Paper No. 3
Presentation Time: 8:30 AM
COOLING HISTORY OF THE TOPOPAH SPRING TUFF AT YUCCA MOUNTAIN, NEVADA
The 12.8-Ma Topopah Spring Tuff (Tpt) is about 350 m thick and almost entirely densely welded and crystallized near the central part of Yucca Mountain, Nevada, and is the host rock for the proposed geologic repository for spent nuclear fuel and radioactive waste. Such a thick ignimbrite had a protracted period of cooling from depositional to ambient temperatures, and processes of compaction, welding, lithophysae formation, crystallization, vapor-phase corrosion and mineralization, and fracturing determined most lithostratigraphic, hydrogeologic, and engineering properties. The compaction and heat-flow model of Riehle et al. (Bull. Volc., 1995) was used to constrain the timing and temperature of depositional units, compaction, early vapor pressure, and cooling of the ignimbrite. Initial values were determined by simulating a density profile from a less complex, 60-m-thick, vitric, nonlithophysal, mostly densely welded deposit near the Lathrop Wells cone. The two sites are compositionally zoned Tpt about 20 km apart along a radial flow path from the source. Subtle inflections in the 60-m thick density profile are interpreted as cooling breaks, and although corroborating depositional features such as bedding were not identified, changes in size and amount of pumice (or lithic) clasts have been described elsewhere as different flow units. The density profile was simulated by three units deposited tens of days apart, one 690°C crystal-poor tuff and two 720° to 730°C crystal-rich tuffs.
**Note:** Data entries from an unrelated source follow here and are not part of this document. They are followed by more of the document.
(** The second loop over the program headers: the lowest [p_vaddr] and
    the [voffset] updates. *)
Fixpoint load_loop (a : list vma_struct) (sibs : list nat) (phs : list Phdr)
  (lowest_vaddr : Z) : list vma_struct * Z :=
  match phs with
  | [] => (a, lowest_vaddr)
  | phdr :: rest =>
    if p_type phdr =? PT_LOAD then
      let lowest_vaddr := if lowest_vaddr <=? p_vaddr phdr
                          then lowest_vaddr else p_vaddr phdr in
      let off := ALIGN_DOWN (p_vaddr phdr) (p_align phdr) in
      load_loop (set_voffsets a sibs off (p_vaddr phdr)) sibs rest lowest_vaddr
    else load_loop a sibs rest lowest_vaddr
  end.

(** The first loop: does some header carry [PT_INTERP] while the VMA is
    no interp exception? *)
Definition interp_found (vma : vma_struct) (phs : list Phdr) : bool :=
  existsb (fun ph => (p_type ph =? PT_INTERP)
                     && negb (elf_vma_is_interp_exception vma)) phs.

Definition vma_peek_phdr (env : peek_env) (a : list vma_struct) (vi : nat)
  : Z * list vma_struct :=
  let vma := deref a vi in
  match type vma with
  | VMA_VVAR | VMA_STACK | VMA_VSYSCALL => (0, a)
  | _ =>
    if match elf vma with ElfNull => false | _ => true end || is_elf vma
    then (0, a)
    else
      let '(r, got) := read_ehdr env (start vma) in
      if u64 r <? sizeof_Ehdr then (-1, a)
      else
        let eh := if r <=? 0 then ehdr_zero else got in
        if negb (check_ehdr_magic_is_ok eh) then (0, a)
        else
          let phaddr := add64 (start vma) (e_phoff eh) in
          let phsz := u32 (e_phnum eh * sizeof_Phdr) in
          let freed := <[vi := set_elf vma ElfFreed false (is_share_lib vma)]> a in
          if phsz =? 0 then (0, freed)
          else if negb (malloc_phdrs_ok env phsz) then (-1, freed)
          else
            let '(r2, buf) := read_phdrs env phaddr phsz in
            if u32 r2 <? phsz then (-1, freed)
            else
              let phs := take (Z.to_nat (e_phnum eh)) buf in
              let is_share_lib :=
                if negb (e_type eh =? ET_DYN) then false
                else negb (interp_found vma phs) in
              let is_share_lib :=
                is_share_lib || vma_type_eqb (type vma) VMA_LIBC
                || vma_type_eqb (type vma) VMA_LIB_DONT_KNOWN in
              let '(a, lowest_vaddr) :=
                load_loop a (ring_from a vi) phs ULONG_MAX in
              let vma := deref a vi in
              if lowest_vaddr =? ULONG_MAX
              then (-1, <[vi := set_elf vma ElfNull false false]> a)
              else
                let e := mkVmaElf eh phs (sub64 (start vma) lowest_vaddr) in
                (0, <[vi := set_elf vma (ElfLive e) true is_share_lib]> a)
  end.

(** *** [open_task] *)

(** The [FTO_*] bits of utils/task.h, which is not under src/. *)
Record fto_bits := mkFto {
  FTO_LIBC : Z;
  FTO_SELF : Z;
  FTO_VMA_ELF : Z;
  FTO_PROC : Z
}.

(** Everything [open_task] obtains from the system: the descriptor
    [open_pid_mem] returns, the [/proc/PID/exe] link, the maps listing,
    the outcome of [elf_file_open] per path, the target memory, and
    whether each of the two [mkdirat] steps ends well (success or
    [EEXIST]). *)
Record open_env := mkOpenEnv {
  mem_fd : Z;
  exe_link : string;
  maps : option (list (option maps_line));
  elf_file_open : string -> bool;
  peek : peek_env;
  mkdir_pid_ok : bool;
  mkdir_map_files_ok : bool
}.

Definition flag_set (flag bit : Z) : bool := negb (Z.land flag bit =? 0).

(** [task_for_each_vma(v, task) vma_peek_phdr(v)], return values
    dropped as in the source; the iteration follows [next_vma], that is
    the tree order. *)
Fixpoint peek_all (env : peek_env) (a : list vma_struct) (order : list nat)
  : list vma_struct :=
  match order with
  | [] => a
  | v :: rest => peek_all env (snd (vma_peek_phdr env a v)) rest
  end.

(** [open_task(pid, flag)]: [None] is the NULL return.  The symbol
    loading under [FTO_VMA_ELF_SYMBOLS] only fills the symbol tree,
    which [task] leaves out. *)
Definition open_task (bits : fto_bits) (env : open_env) (the_pid flag : Z)
  : option task :=
  let memfd := mem_fd env in
  if memfd <=? 0 then None
  else
    let t := mkTask the_pid (exe_link env) flag memfd [] [] [] None None
                    None None in
    let '(_, t) := read_task_vmas t false (maps env) in
    match libc_vma t, stack t with
    | Some libc, Some _ =>
      let libc_name := name_ (deref (arena t) libc) in
      if flag_set flag (FTO_LIBC bits) && negb (elf_file_open env libc_name)
      then None
      else
        let le := if flag_set flag (FTO_LIBC bits)
                  then Some libc_name else None in
        if flag_set flag (FTO_SELF bits) && negb (elf_file_open env (exe t))
        then None
        else
          let ee := if flag_set flag (FTO_SELF bits)
                    then Some (exe t) else None in
          let a := if flag_set flag (FTO_VMA_ELF bits)
                   then peek_all (peek env) (arena t) (vmas_rb t)
                   else arena t in
          if flag_set flag (FTO_PROC bits)
             && negb (mkdir_pid_ok env && mkdir_map_files_ok env)
          then None
          else Some (mkTask (pid t) (exe t) (fto_flag t) (proc_mem_fd t) a
                            (vmas t) (vmas_rb t) (libc_vma t) (stack t)
                            le ee)
    | _, _ => None
    end.

(** A maps line that [read_task_vmas] takes for the executable libc
    segment, and one it takes for the stack. *)
Definition is_exec_libc_line (exe : string) (ln : maps_line) : bool :=
  vma_type_eqb (get_vma_type exe (l_name ln)) VMA_LIBC
  && negb (Z.land (__perms2prot (l_perms ln)) PROT_EXEC =? 0).

Definition is_stack_line (exe : string) (ln : maps_line) : bool :=
  vma_type_eqb (get_vma_type exe (l_name ln)) VMA_STACK.

(** The lines of a listing that [sscanf] accepted. *)
Definition parsed_lines (maps : option (list (option maps_line)))
  : list maps_line :=
  match maps with
  | None => []
  | Some lines => omap id lines
  end.

(** *** Leaders: what the listing determines *)

(** The first VMA of the block of neighbouring maps lines with one
    pathname that VMA [i] lies in. *)
Fixpoint run_leader (a : list vma_struct) (i : nat) : nat :=
  match i with
  | O => O
  | S j =>
    if String.eqb (name_ (deref a j)) (name_ (deref a (S j)))
    then run_leader a j else S j
  end.

(** [ld] starts the block of [i]: every VMA from [ld] to [i] carries the
    pathname of [i], and the VMA before [ld], if any, another one. *)
Definition is_run_leader (a : list vma_struct) (i ld : nat) : Prop :=
  (ld <= i)%nat /\
  (forall j, (ld <= j <= i)%nat -> name_ (deref a j) = name_ (deref a i)) /\
  (ld = O \/ name_ (deref a (ld - 1)) <> name_ (deref a ld)).
(** Whatever the policy, a selected descriptor is one of the healthy
    descriptors of the registry, as the policy leaves it. *)
Lemma select_server_from_healthy (self self' : LoadBalancer) (r : ServerMetrics) :
  select_server self = (Ok (Some r), self') ->
  exists s, In s (get_healthy_servers self) /\
            r = selected_as (current_algorithm self) s.
Proof.
  unfold select_server, get_healthy_servers.
  destruct (filter healthy (dict_values (servers self))) as [|x l] eqn:El;
    [discriminate |].
  destruct (current_algorithm self) eqn:Halg; cbn [selected_as].
  - unfold _round_robin_select.
    destruct (getitem_in_range (x :: l)
                (round_robin_index self mod Z.of_nat (List.length (x :: l))))
      as (y & Hnth & Hget).
    { apply Z.mod_pos_bound. simpl List.length. lia. }
    rewrite Hget. intros H. injection H as H _. subst y.
    exists r. split; [| reflexivity]. eapply nth_error_In, Hnth.
  - unfold _least_connections_select, min_key.
    intros H. injection H as H _. subst r.
    eexists. split; [apply min_loop_In | reflexivity].
  - destruct (latency_weighted_select_In (x :: l) ltac:(discriminate))
      as (s & Hin & Hsel).
    destruct (_latency_weighted_select (x :: l)) as [r0 updated].
    cbn [fst] in Hsel. subst r0.
    intros H. injection H as H _. subst r. eauto.
  - destruct (weighted_round_robin_select_In (x :: l) ltac:(discriminate))
      as (s & Hin & Hsel).
    destruct (_weighted_round_robin_select (x :: l)) as [r0 updated].
    cbn [fst] in Hsel. subst r0.
    intros H. injection H as H _. subst r. eauto.
Qed.

Lemma healthy_selected_as (algorithm : LoadBalancingAlgorithm) (s : ServerMetrics) :
  healthy (selected_as algorithm s) = healthy s.
Proof. destruct algorithm; reflexivity. Qed.

(** On descriptors whose readings are numbers, [select_server] does not
    raise, whatever the registry and the policy. *)
Lemma select_server_never_raises (self : LoadBalancer) :
  exists r, fst (select_server self) = Ok r.
Proof.
  unfold select_server.
  destruct (filter healthy (dict_values (servers self))) as [|x l] eqn:El;
    [eexists; reflexivity |].
  destruct (current_algorithm self).
  - unfold _round_robin_select.
    destruct (getitem_in_range (x :: l)
                (round_robin_index self mod Z.of_nat (List.length (x :: l))))
      as (y & _ & Hget).
    { apply Z.mod_pos_bound. simpl List.length. lia. }
    rewrite Hget. eexists. reflexivity.
  - eexists. reflexivity.
  - destruct (latency_weighted_select_In (x :: l) ltac:(discriminate))
      as (s & _ & Hsel).
    destruct (_latency_weighted_select (x :: l)) as [r0 updated].
    cbn [fst] in *. eauto.
  - destruct (weighted_round_robin_select_In (x :: l) ltac:(discriminate))
      as (s & _ & Hsel).
    destruct (_weighted_round_robin_select (x :: l)) as [r0 updated].
    cbn [fst] in *. rewrite Hsel. eauto.
Qed.

(** C5.  When no server is healthy, [select_server] returns [None] under
    every policy, without raising and without changing the state. *)
Theorem select_server_no_healthy
  (self : LoadBalancer) (algorithm : LoadBalancingAlgorithm) :
  get_healthy_servers self = [] ->
  select_server (set_algorithm self algorithm)
  = (Ok None, set_algorithm self algorithm).
Proof.
  unfold get_healthy_servers, select_server. cbn [servers set_algorithm].
  intros H. rewrite H. reflexivity.
Qed.

Lemma select_server_no_healthy_witness :
  get_healthy_servers (example_registry false false false) = [] /\
  select_server (set_algorithm (example_registry false false false) LATENCY_WEIGHTED)
  = (Ok None, set_algorithm (example_registry false false false) LATENCY_WEIGHTED).
Proof.
  split; [reflexivity |].
  apply select_server_no_healthy. reflexivity.
Defined.

(** C8.  Under every policy a descriptor returned by [select_server] is
    healthy; and when exactly one server [s] is healthy, every policy
    returns [s], whatever its metrics (the weighted policies having
    assigned its weight). *)
Theorem select_server_only_healthy (self : LoadBalancer) :
  (forall (r : ServerMetrics) (self' : LoadBalancer),
      select_server self = (Ok (Some r), self') -> healthy r = true) /\
  (forall s : ServerMetrics,
      get_healthy_servers self = [s] ->
      fst (select_server self) = Ok (Some (selected_as (current_algorithm self) s))).
Proof.
  split.
  - intros r self' H.
    destruct (select_server_from_healthy _ _ _ H) as (s & Hin & ->).
    rewrite healthy_selected_as.
    unfold get_healthy_servers in Hin. apply filter_In in Hin. tauto.
  - intros s Hs. unfold select_server, get_healthy_servers in *.
    rewrite Hs. destruct (current_algorithm self); cbn [selected_as].
    + unfold _round_robin_select. cbn [List.length Z.of_nat Pos.of_succ_nat].
      rewrite Z.mod_1_r. reflexivity.
    + reflexivity.
    + unfold _latency_weighted_select. cbn [map].
      destruct (PrimFloat.eqb _ _); reflexivity.
    + reflexivity.
Qed.

(** The registry's own test of the least-connections policy: 5, 2 and 8
    connections select the second server. *)
Example least_connections_example :
  match _least_connections_select
          [example_server 5001 true 0 0 0 5;
           example_server 5002 true 0 0 0 2;
           example_server 5003 true 0 0 0 8] with
  | Ok r => server_id r
  | Raise _ => ""%string
  end
  = "127.0.0.1:5002"%string.
Proof. vm_compute. reflexivity. Qed.

(** The example of the specification: of three servers only the third is
    healthy, and it is the one selected under every policy. *)
Example only_third_healthy_example :
  map (fun algorithm =>
         match fst (select_server
                      (set_algorithm (example_registry false false true) algorithm)) with
         | Ok (Some r) => server_id r
         | _ => ""%string
         end)
      [ROUND_ROBIN; LEAST_CONNECTIONS; LATENCY_WEIGHTED; WEIGHTED_ROUND_ROBIN]
  = ["127.0.0.1:5003"; "127.0.0.1:5003"; "127.0.0.1:5003"; "127.0.0.1:5003"]%string.
Proof. vm_compute. reflexivity. Qed.

End SelectServer.

(** ** Dictionaries *)

Section Dict.

Context {V : Type}.

Lemma dict_get_set_same (d : dict V) (k : string) (v : V) :
  dict_get (dict_set d k v) k = Some v.
Proof.
  induction d as [|[k' v'] d IH]; simpl.
  - rewrite String.eqb_refl. reflexivity.
  - destruct (String.eqb k' k) eqn:E; simpl; rewrite E; auto.
Qed.

Lemma dict_get_set_other (d : dict V) (k k' : string) (v : V) :
  k' <> k -> dict_get (dict_set d k v) k' = dict_get d k'.
Proof.
  intros Hne. induction d as [|[k0 v0] d IH]; simpl.
  - apply String.eqb_neq in Hne. rewrite String.eqb_sym, Hne. reflexivity.
  - destruct (String.eqb k0 k) eqn:E; simpl.
    + apply String.eqb_eq in E. subst k0.
      apply String.eqb_neq in Hne. rewrite String.eqb_sym, Hne. reflexivity.
    + rewrite IH. reflexivity.
Qed.

(** Assignment to a key that is present replaces one value in place: the
    keys stay where they are, and so does every value under another key. *)
Lemma dict_set_present (d : dict V) (k : string) (v v0 : V) :
  dict_get d k = Some v0 ->
  Forall2 (fun old new => fst old = fst new /\ (fst old <> k -> snd old = snd new))
    d (dict_set d k v).
Proof.
  induction d as [|[k' v'] d IH]; simpl; [discriminate |].
  destruct (String.eqb k' k) eqn:E; intros H.
  - apply String.eqb_eq in E. subst k'. constructor.
    + simpl. split; [reflexivity | congruence].
    + clear. induction d as [|e d IH]; constructor; auto.
  - constructor; [simpl; auto | apply IH, H].
Qed.

Lemma dict_get_In (d : dict V) (k : string) (v : V) :
  dict_get d k = Some v -> In (k, v) d.
Proof.
  induction d as [|[k' v'] d IH]; simpl; [discriminate |].
  destruct (String.eqb k' k) eqn:E; intros H.
  - apply String.eqb_eq in E. left. congruence.
  - right. apply IH, H.
Qed.

Lemma dict_get_None (d : dict V) (k : string) :
  dict_get d k = None <-> ~ In k (dict_keys d).
Proof.
  induction d as [|[k' v'] d IH]; simpl; [tauto |].
  destruct (String.eqb_spec k' k) as [E | E].
  - split; [discriminate | tauto].
  - rewrite IH. tauto.
Qed.

End Dict.

(** ** Request recording *)

Section RecordRequest.

(** C7.  For a server id present in the registry, [record_request] sets
    that descriptor's [last_latency_ms] to the given latency and adds one
    to its [total_requests] and to its request count: a count of [n]
    before is [n + 1] after, and an id that has no count yet gets the
    count 1.  The descriptor's other fields, every other descriptor and its
    place in the registry, every other request count and the rest of the
    state are unchanged.  For a server id that is not in the registry the
    state is unchanged. *)
Theorem record_request_frame
  (self : LoadBalancer) (server_id : string) (latency_ms : float) :
  (forall server : ServerMetrics,
      dict_get (servers self) server_id = Some server ->
      let self' := record_request self server_id latency_ms in
      dict_get (servers self') server_id
      = Some {| ip := ip server; port := port server; healthy := healthy server;
                last_latency_ms := latency_ms;
                cpu_percent := cpu_percent server;
                memory_percent := memory_percent server;
                active_connections := active_connections server;
                total_requests := total_requests server + 1;
                last_health_check := last_health_check server;
                weight := weight server |} /\
      (forall n, dict_get (request_counts self) server_id = Some n ->
                 dict_get (request_counts self') server_id = Some (n + 1)) /\
      (dict_get (request_counts self) server_id = None ->
       dict_get (request_counts self') server_id = Some 1) /\
      Forall2 (fun old new =>
                 fst old = fst new /\ (fst old <> server_id -> snd old = snd new))
        (servers self) (servers self') /\
      (forall k, k <> server_id ->
                 dict_get (request_counts self') k = dict_get (request_counts self) k) /\
      current_algorithm self' = current_algorithm self /\
      round_robin_index self' = round_robin_index self /\
      health_check_interval self' = health_check_interval self) /\
  (dict_get (servers self) server_id = None ->
   record_request self server_id latency_ms = self).
Proof.
  unfold record_request. split.
  - intros server H. rewrite H. cbn.
    repeat split.
    + apply dict_get_set_same.
    + intros n Hn. rewrite dict_get_set_same.
      unfold dict_get_default. rewrite Hn. reflexivity.
    + intros Hn. rewrite dict_get_set_same.
      unfold dict_get_default. rewrite Hn. reflexivity.
    + eapply dict_set_present, H.
    + intros k Hk. apply dict_get_set_other, Hk.
  - intros H. rewrite H. reflexivity.
Qed.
The simulation for the 350-m-thick deposit included four 680°C tuffs and two 710° to 720°C tuffs each deposited 10 days apart, and resulted in behavior as a simple cooling unit. Compaction was completed in a few months, too rapid to allow for complete degassing throughout the deposit. Some initial vapor remained trapped and likely contributed to growth of lithophysal cavities. Subsequently, crystallization released additional vapor along with an exothermic reaction that increased gas pressure and enhanced inflation of lithophysae. The top and bottom of the deposit cooled rapidly, but the center required about 7,000 years to cool to 20°C. This preliminary model for cooling of the 350-m-thick Tpt provides general constraints on timing and duration of many petrologic processes that occurred during cooling of the ignimbrite.